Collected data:

--

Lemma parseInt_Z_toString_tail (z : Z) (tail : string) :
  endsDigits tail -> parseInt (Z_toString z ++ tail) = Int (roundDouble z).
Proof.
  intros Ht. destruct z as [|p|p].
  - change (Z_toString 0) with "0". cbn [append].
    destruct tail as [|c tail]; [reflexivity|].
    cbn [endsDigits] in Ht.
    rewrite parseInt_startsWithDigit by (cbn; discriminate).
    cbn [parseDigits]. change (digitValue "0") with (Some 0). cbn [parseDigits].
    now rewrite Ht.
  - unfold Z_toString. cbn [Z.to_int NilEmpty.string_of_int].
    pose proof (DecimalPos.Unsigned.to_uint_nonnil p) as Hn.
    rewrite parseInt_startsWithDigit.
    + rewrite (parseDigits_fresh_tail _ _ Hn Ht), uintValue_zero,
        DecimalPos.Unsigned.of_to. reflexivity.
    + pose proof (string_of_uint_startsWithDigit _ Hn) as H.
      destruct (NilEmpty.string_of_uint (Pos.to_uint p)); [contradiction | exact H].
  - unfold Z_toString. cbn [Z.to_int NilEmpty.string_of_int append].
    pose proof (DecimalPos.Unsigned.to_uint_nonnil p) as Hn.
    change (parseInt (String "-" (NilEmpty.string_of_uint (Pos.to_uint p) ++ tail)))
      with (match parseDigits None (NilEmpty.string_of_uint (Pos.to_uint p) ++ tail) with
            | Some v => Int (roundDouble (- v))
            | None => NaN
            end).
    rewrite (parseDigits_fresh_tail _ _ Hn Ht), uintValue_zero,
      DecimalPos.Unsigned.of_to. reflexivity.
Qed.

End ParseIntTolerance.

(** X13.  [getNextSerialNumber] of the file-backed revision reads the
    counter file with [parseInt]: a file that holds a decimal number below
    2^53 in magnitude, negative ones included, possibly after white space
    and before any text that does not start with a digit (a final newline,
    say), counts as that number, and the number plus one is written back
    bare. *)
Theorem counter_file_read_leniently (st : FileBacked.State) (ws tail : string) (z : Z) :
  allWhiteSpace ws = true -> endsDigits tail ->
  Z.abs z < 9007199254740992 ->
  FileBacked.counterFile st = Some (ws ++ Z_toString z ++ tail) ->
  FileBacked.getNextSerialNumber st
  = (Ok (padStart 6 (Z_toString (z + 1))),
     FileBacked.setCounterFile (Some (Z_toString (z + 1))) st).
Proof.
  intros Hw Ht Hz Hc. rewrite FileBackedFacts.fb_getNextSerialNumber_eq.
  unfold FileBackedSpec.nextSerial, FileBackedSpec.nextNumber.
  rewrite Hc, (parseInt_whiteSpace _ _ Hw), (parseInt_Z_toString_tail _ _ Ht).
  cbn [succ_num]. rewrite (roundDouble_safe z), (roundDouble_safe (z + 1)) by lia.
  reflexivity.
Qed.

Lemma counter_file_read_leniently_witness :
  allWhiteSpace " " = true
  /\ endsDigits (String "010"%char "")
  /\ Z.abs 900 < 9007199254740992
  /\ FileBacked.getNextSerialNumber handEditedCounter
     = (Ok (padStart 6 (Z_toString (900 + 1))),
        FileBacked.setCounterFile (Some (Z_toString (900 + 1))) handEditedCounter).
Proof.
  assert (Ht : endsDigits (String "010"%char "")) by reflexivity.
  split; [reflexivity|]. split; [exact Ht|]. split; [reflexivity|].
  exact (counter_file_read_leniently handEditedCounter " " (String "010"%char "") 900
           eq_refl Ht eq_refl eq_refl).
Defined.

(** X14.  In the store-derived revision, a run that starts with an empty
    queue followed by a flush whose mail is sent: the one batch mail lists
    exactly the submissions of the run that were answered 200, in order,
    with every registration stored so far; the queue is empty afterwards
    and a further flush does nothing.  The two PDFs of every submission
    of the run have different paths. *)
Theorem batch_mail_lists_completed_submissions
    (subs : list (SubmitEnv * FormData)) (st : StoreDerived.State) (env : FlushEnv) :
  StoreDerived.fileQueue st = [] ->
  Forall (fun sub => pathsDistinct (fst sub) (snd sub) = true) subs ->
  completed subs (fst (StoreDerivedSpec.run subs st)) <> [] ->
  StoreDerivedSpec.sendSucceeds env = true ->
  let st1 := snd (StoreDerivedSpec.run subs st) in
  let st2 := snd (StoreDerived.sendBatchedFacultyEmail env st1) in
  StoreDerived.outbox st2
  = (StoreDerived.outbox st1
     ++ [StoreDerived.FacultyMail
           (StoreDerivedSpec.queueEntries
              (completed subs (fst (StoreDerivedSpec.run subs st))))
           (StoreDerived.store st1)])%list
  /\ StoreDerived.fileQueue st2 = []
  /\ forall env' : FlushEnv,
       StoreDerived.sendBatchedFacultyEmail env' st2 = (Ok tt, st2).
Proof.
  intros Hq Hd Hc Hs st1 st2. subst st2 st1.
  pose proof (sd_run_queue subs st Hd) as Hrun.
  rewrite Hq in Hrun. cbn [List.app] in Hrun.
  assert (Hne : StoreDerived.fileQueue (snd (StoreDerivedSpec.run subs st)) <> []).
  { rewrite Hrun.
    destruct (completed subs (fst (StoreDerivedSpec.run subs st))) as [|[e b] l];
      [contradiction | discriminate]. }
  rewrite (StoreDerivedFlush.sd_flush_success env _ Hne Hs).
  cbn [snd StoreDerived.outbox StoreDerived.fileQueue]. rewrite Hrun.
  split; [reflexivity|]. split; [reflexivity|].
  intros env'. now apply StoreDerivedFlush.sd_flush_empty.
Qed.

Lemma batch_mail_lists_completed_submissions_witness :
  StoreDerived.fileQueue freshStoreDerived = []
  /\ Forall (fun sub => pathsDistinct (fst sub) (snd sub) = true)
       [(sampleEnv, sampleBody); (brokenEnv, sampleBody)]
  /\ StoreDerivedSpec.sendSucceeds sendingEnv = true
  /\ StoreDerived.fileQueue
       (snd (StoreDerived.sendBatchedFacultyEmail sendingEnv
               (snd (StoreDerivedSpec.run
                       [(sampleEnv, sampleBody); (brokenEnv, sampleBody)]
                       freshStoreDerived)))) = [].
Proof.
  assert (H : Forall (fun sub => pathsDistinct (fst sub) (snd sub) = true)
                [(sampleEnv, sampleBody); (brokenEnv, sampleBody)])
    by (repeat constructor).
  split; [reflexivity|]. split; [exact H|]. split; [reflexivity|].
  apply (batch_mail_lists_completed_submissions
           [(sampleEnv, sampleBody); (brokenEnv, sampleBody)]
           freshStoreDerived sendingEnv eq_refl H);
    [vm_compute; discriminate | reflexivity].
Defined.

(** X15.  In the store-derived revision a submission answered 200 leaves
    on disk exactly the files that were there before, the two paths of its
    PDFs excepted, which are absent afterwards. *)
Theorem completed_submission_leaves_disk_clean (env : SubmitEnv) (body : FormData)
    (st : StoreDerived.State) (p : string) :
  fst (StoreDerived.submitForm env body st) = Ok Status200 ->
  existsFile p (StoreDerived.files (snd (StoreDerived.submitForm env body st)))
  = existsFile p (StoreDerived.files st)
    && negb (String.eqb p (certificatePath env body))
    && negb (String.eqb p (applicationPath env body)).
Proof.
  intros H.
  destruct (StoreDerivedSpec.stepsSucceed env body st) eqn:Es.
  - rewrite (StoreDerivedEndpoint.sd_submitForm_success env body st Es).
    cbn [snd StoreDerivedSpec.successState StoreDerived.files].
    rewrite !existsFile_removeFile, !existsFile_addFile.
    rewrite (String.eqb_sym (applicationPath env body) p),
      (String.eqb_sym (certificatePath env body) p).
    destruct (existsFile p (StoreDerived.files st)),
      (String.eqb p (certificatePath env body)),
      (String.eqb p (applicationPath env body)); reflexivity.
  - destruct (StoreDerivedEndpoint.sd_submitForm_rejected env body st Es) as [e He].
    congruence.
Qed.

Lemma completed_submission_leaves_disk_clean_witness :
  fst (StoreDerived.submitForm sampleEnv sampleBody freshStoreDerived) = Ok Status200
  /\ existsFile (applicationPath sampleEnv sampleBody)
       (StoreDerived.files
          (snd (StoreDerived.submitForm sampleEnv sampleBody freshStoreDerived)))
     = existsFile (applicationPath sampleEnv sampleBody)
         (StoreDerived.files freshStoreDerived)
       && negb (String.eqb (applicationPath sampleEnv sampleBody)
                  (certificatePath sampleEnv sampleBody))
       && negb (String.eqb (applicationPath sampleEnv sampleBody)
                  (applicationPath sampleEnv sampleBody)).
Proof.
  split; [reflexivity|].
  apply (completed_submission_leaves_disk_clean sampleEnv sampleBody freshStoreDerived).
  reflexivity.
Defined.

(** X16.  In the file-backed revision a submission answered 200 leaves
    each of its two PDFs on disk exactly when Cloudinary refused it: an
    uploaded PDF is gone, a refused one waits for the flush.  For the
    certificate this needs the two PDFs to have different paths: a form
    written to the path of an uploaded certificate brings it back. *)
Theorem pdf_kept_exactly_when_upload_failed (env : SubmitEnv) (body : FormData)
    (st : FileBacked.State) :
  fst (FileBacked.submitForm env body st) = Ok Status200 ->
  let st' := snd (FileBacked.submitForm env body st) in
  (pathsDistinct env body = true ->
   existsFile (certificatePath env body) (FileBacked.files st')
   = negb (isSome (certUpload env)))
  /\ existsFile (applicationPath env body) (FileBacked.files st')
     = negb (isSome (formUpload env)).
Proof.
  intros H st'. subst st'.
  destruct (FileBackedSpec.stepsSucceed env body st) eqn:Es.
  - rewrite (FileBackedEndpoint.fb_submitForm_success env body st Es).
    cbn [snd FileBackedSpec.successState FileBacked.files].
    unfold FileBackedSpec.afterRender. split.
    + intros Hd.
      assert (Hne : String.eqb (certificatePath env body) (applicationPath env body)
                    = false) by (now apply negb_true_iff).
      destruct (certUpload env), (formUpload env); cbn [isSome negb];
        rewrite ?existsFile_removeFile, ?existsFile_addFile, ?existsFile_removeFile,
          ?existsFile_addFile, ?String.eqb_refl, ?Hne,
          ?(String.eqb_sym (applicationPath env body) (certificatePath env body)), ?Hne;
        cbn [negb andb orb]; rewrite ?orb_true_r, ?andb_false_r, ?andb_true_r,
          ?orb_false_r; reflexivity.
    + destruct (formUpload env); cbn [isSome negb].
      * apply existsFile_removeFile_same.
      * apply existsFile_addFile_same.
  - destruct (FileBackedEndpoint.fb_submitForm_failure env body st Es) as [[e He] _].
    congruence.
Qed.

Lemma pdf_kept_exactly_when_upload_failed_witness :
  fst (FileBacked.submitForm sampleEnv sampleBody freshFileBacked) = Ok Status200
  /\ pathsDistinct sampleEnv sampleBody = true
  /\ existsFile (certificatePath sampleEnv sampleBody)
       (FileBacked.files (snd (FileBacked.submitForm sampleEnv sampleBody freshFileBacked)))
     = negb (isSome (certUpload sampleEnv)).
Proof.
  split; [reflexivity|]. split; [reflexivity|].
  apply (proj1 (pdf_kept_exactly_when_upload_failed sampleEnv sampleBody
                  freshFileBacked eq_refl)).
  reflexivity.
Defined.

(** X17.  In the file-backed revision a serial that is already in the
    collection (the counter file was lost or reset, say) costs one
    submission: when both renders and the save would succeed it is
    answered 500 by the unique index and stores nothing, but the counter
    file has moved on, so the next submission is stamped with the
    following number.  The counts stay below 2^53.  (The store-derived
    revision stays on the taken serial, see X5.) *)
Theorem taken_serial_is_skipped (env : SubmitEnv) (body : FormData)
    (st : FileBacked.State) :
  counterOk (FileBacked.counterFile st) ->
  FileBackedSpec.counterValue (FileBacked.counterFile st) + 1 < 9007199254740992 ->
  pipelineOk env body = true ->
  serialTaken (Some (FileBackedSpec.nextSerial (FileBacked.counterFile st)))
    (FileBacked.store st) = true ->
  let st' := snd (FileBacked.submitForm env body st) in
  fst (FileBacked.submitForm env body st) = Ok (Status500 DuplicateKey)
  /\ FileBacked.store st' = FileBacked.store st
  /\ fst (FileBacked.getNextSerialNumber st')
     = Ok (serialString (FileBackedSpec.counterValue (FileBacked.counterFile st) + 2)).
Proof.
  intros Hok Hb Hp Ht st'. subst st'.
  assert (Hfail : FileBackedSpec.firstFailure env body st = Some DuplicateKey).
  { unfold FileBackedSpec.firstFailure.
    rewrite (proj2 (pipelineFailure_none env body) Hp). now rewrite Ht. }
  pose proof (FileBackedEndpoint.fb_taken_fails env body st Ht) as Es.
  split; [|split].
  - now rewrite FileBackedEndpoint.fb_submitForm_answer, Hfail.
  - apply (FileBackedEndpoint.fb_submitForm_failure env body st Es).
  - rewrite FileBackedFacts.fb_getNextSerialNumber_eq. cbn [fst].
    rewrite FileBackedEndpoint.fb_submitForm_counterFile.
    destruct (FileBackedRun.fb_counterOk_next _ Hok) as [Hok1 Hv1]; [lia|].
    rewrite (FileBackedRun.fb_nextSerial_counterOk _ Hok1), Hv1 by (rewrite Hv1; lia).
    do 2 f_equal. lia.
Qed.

--

_What to do_
Copy out every line in the entries above that holds "setCounterFile".

_Solution for this problem_
     FileBacked.setCounterFile (Some (Z_toString (z + 1))) st).
        FileBacked.setCounterFile (Some (Z_toString (900 + 1))) handEditedCounter).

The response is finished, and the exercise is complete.